<<<<
(** *** Where errors come from *)

Lemma createPage_throws env st e st' :
  createPage env st = (inl e, st') ->
  e = JsError "Browser not set." \/ fromEngine e.
Proof.
  intros H. unfold createPage in H.
  destruct (browser st) as [b|]; [|injection H as <- _; now left].
  right. unfold tryCatch in H.
  destruct ((page <- newPage env ;;
             configurePage env page (userAgent (options st))
               (sessionCookieValue (options st)) ;;; ret page) st)
    as [[err | p] s1] eqn:Eb; [|discriminate].
  assert (Herr : fromEngine err).
  { unfold bind, newPage in Eb.
    destruct (newPage_answer env (tick st)) as [msg|].
    - injection Eb as <- _. now exists msg.
    - unfold configurePage, succeeded in Eb.
      destruct (configure_answer env _) as [msg|]; [|discriminate].
      injection Eb as <- _. now exists msg. }
  unfold bind, throw in H.
  destruct (close env None s1) as [[ce | x] s2] eqn:Ec.
  - injection H as <- _. eapply close_throws_engine; eassumption.
  - injection H as <- _. exact Herr.
Qed.

Lemma goto_throws env p u w t st e st' :
  goto env p u w t st = (inl e, st') -> fromEngine e.
Proof.
  unfold goto, answered. destruct (goto_answer env (tick st) u) as [msg|];
    [|discriminate].
  intros H. injection H as <- _. now exists msg.
Qed.

Lemma closePage_throws env p st e st' :
  closePage env p st = (inl e, st') -> fromEngine e.
Proof.
  unfold closePage. destruct (closePage_answer env (tick st)) as [msg|];
    [|discriminate].
  intros H. injection H as <- _. now exists msg.
Qed.

Lemma closePage_drops env p st x st' :
  closePage env p st = (inr x, st') -> ~ In p (pages st').
Proof.
  unfold closePage. destruct (closePage_answer env (tick st));
    [discriminate|].
  intros H. injection H as _ <-. cbn. rewrite filter_In.
  intros [_ Hp]. now rewrite Nat.eqb_refl in Hp.
Qed.

Lemma expired_not_fromEngine m : ~ fromEngine (SessionExpired m).
Proof. intros (msg & H). discriminate. Qed.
>>>>
DESCRIPTION OF THE TASK
From the line containing "closePage env p st = (inr" to the final line of the data above, transcribe every line exactly and nothing more.

WRITTEN SOLUTION
  closePage env p st = (inr x, st') -> ~ In p (pages st').
Proof.
  unfold closePage. destruct (closePage_answer env (tick st));
    [discriminate|].
  intros H. injection H as _ <-. cbn. rewrite filter_In.
  intros [_ Hp]. now rewrite Nat.eqb_refl in Hp.
Qed.

Lemma expired_not_fromEngine m : ~ fromEngine (SessionExpired m).
Proof. intros (msg & H). discriminate. Qed.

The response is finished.